(* ===== verification/Regex.v ===== *)
(** * Regular expressions

    The matching of Go's regexp package: of all matches the leftmost, and of
    those that begin there the one a backtracking search finds first, where
    [*] prefers more repetitions and [*?] fewer.  The link code uses its
    expressions on URLs and pages; they are written with the constructors
    below and run by [find].  Characters are bytes: a class that excludes
    ASCII characters matches the bytes of a longer encoding one by one. *)

From S2P Require Import Prelude GoStrings.

#[local] Open Scope string_scope.
#[local] Open Scope list_scope.
#[local] Open Scope Z_scope.

Inductive regex :=
| Chr (p : Ascii.ascii -> bool)
| Eps
| Seq (r1 r2 : regex)
| Alt (r1 r2 : regex)
| Star (r : regex)
| Lazy (r : regex)
| Group (i : nat) (r : regex)
| Eos.

(** The captured texts, the latest first. *)
Definition captures := list (nat * string).

Definition text_between (s rest : string) : string :=
  String.substring 0 (String.length s - String.length rest) s.

(** The repetition of a step, [n] bounding the number of rounds; a round
    that consumes nothing ends it. *)
Fixpoint repeat_step {A} (greedy : bool)
    (step : string -> captures -> (string -> captures -> option A) -> option A)
    (k : string -> captures -> option A) (n : nat) (s : string) (c : captures) : option A :=
  match n with
  | O => k s c
  | S n' =>
      let more := step s c (fun s' c' =>
        if (String.length s' <? String.length s)%nat then repeat_step greedy step k n' s' c' else None) in
      if greedy
      then match more with Some a => Some a | None => k s c end
      else match k s c with Some a => Some a | None => more end
  end.

Fixpoint run {A} (r : regex) (s : string) (c : captures) (k : string -> captures -> option A) : option A :=
  match r with
  | Chr p => match s with String a s' => if p a then k s' c else None | EmptyString => None end
  | Eps => k s c
  | Seq r1 r2 => run r1 s c (fun s' c' => run r2 s' c' k)
  | Alt r1 r2 => match run r1 s c k with Some a => Some a | None => run r2 s c k end
  | Star r => repeat_step true (run r) k (S (String.length s)) s c
  | Lazy r => repeat_step false (run r) k (S (String.length s)) s c
  | Group i r => run r s c (fun s' c' => k s' ((i, text_between s s') :: c'))
  | Eos => match s with EmptyString => k s c | _ => None end
  end.

(** A match: what precedes it, the captured texts, what follows. *)
Record matched := mkMatched { m_prefix : string; m_text : string; m_groups : captures; m_suffix : string }.

(** An expression that begins with [^]. *)
Definition match_start (r : regex) (s : string) : option matched :=
  run r s [] (fun rest c => Some (mkMatched "" (text_between s rest) c rest)).

Fixpoint find (r : regex) (s : string) : option matched :=
  match match_start r s with
  | Some m => Some m
  | None =>
      match s with
      | EmptyString => None
      | String a s' =>
          match find r s' with
          | Some m => Some (mkMatched (String a (m_prefix m)) (m_text m) (m_groups m) (m_suffix m))
          | None => None
          end
      end
  end.

(** The matches of [FindAllStringSubmatch]: each search starts behind the
    match before.  None of the expressions it is used with matches the empty
    string, so the bound is never reached. *)
Fixpoint find_all (fuel : nat) (r : regex) (s : string) : list matched :=
  match fuel with
  | O => []
  | S n => match find r s with
           | Some m => m :: find_all n r (m_suffix m)
           | None => []
           end
  end.

(** [match[i]]: the text of group [i], empty when it did not take part. *)
Definition group (m : matched) (i : nat) : string :=
  from_option snd "" (List.find (fun e => Nat.eqb (fst e) i) (m_groups m)).

(** ** Shorthands *)

Fixpoint Lit (s : string) : regex :=
  match s with
  | EmptyString => Eps
  | String a EmptyString => Chr (Ascii.eqb a)
  | String a s' => Seq (Chr (Ascii.eqb a)) (Lit s')
  end.

(** [(?i)] on ASCII letters. *)
Fixpoint Lit_ci (s : string) : regex :=
  match s with
  | EmptyString => Eps
  | String a s' => Seq (Chr (fun b => Ascii.eqb (lower_ascii a) (lower_ascii b))) (Lit_ci s')
  end.

Definition Plus (r : regex) : regex := Seq r (Star r).
Definition LazyPlus (r : regex) : regex := Seq r (Lazy r).
Definition Opt (r : regex) : regex := Alt r Eps.

Fixpoint Cat (l : list regex) : regex :=
  match l with [] => Eps | [r] => r | r :: l' => Seq r (Cat l') end.

Definition none_of (cs : string) (a : Ascii.ascii) : bool := negb (char_in cs a).

(** [.] is any character but a line break. *)
Definition any_char (a : Ascii.ascii) : bool := negb (Ascii.eqb a newline).

Definition is_letter (a : Ascii.ascii) : bool := ascii_in "a" "z" a || ascii_in "A" "Z" a.
Definition is_alnum (a : Ascii.ascii) : bool := is_letter a || is_digit a.

(** [\s] *)
Definition is_white (a : Ascii.ascii) : bool :=
  char_in (String " " (String (ascii_of_byte 9) (String newline (String (ascii_of_byte 12) (String carriage_return ""))))) a.

(** ** Runs of one class *)

Fixpoint span (p : Ascii.ascii -> bool) (s : string) : string * string :=
  match s with
  | String a s' => if p a then let (t, r) := span p s' in (String a t, r) else ("", s)
  | EmptyString => ("", s)
  end.

Definition heads (p : Ascii.ascii -> bool) (s : string) : bool :=
  match s with String a _ => p a | EmptyString => false end.

Lemma span_app p s : fst (span p s) +:+ snd (span p s) = s.
Proof.
  induction s as [|a s IH]; simpl; [done|]. destruct (p a); [|done].
  destruct (span p s) as [t r]. by rewrite <- IH.
Qed.

Lemma span_run p s t : string_forallb p s = true -> heads p t = false -> span p (s +:+ t) = (s, t).
Proof.
  intros Hs Ht. induction s as [|a s IH]; simpl in *.
  - destruct t as [|b t]; simpl in *; [done|by rewrite Ht].
  - apply andb_true_iff in Hs as [-> Hs]. by rewrite (IH Hs).
Qed.

Lemma repeat_chr {A} p (k : string -> captures -> option A) c n s :
  (forall t, heads p t = true -> k t c = None) ->
  (String.length s < n)%nat ->
  repeat_step true (run (Chr p)) k n s c = k (snd (span p s)) c.
Proof.
  intros Hk. revert n. induction s as [|a s IH]; intros n Hn; destruct n as [|n]; simpl in *; try lia; [done|].
  destruct (p a) eqn:Hp; [|done].
  replace (String.length s <? S (String.length s))%nat with true by (symmetry; apply Nat.ltb_lt; lia).
  rewrite IH by lia. destruct (span p s) as [t r]. simpl.
  destruct (k r c) eqn:Hr; [done|]. apply Hk. by simpl.
Qed.

(** A greedy run whose continuation wants another character takes it all. *)
Lemma run_star {A} p s c (k : string -> captures -> option A) :
  (forall t, heads p t = true -> k t c = None) ->
  run (Star (Chr p)) s c k = k (snd (span p s)) c.
Proof. intros Hk. simpl. by apply (repeat_chr p k c (S (String.length s)) s); [|lia]. Qed.

Lemma run_plus {A} p s c (k : string -> captures -> option A) :
  (forall t, heads p t = true -> k t c = None) ->
  run (Plus (Chr p)) s c k = if heads p s then k (snd (span p s)) c else None.
Proof.
  intros Hk. unfold Plus. change (run (Seq ?a ?b) s c k) with (run a s c (fun s' c' => run b s' c' k)).
  destruct s as [|a s]; [done|]. simpl heads. cbn [run].
  destruct (p a) eqn:Hp; [|done]. change (run (Star (Chr p)) s c k = k (snd (span p (String a s))) c).
  rewrite run_star by done. simpl. rewrite Hp. by destruct (span p s).
Qed.

Lemma text_between_app s t : text_between (s +:+ t) t = s.
Proof.
  unfold text_between. rewrite length_str_app.
  replace (String.length s + String.length t - String.length t)%nat with (String.length s) by lia.
  induction s as [|a s IH]; simpl; [by destruct t|by rewrite IH].
Qed.

Lemma text_between_span p s : text_between s (snd (span p s)) = fst (span p s).
Proof. rewrite <- (span_app p s) at 1. apply text_between_app. Qed.

(** ** Searching *)

Lemma find_skip r a s :
  match_start r (String a s) = None ->
  find r (String a s) =
    match find r s with
    | Some m => Some (mkMatched (String a (m_prefix m)) (m_text m) (m_groups m) (m_suffix m))
    | None => None
    end.
Proof. intros H. simpl. by rewrite H. Qed.

(** A literal first character the text does not have is searched in vain. *)
Lemma find_skip_text r p s t :
  (forall s, heads p s = false -> match_start r s = None) ->
  string_forallb (fun a => negb (p a)) s = true ->
  find r (s +:+ t) =
    match find r t with
    | Some m => Some (mkMatched (s +:+ m_prefix m) (m_text m) (m_groups m) (m_suffix m))
    | None => None
    end.
Proof.
  intros Hr. induction s as [|a s IH]; intros Hs.
  - rewrite string_app_nil. destruct (find r t) as [[]|]; reflexivity.
  - simpl in Hs. apply andb_true_iff in Hs as [Ha Hs]. rewrite string_app_cons, find_skip.
    + rewrite (IH Hs). by destruct (find r t).
    + apply Hr. simpl. by destruct (p a).
Qed.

______________________________

Action item: What are the lines above, starting at the one with "intros Hk. unfold" and ending at the one with "destruct (p a) eqn:Hp; [|done]. change"? Give them again exactly, and only them.

Result for this task:
  intros Hk. unfold Plus. change (run (Seq ?a ?b) s c k) with (run a s c (fun s' c' => run b s' c' k)).
  destruct s as [|a s]; [done|]. simpl heads. cbn [run].
  destruct (p a) eqn:Hp; [|done]. change (run (Star (Chr p)) s c k = k (snd (span p (String a s))) c).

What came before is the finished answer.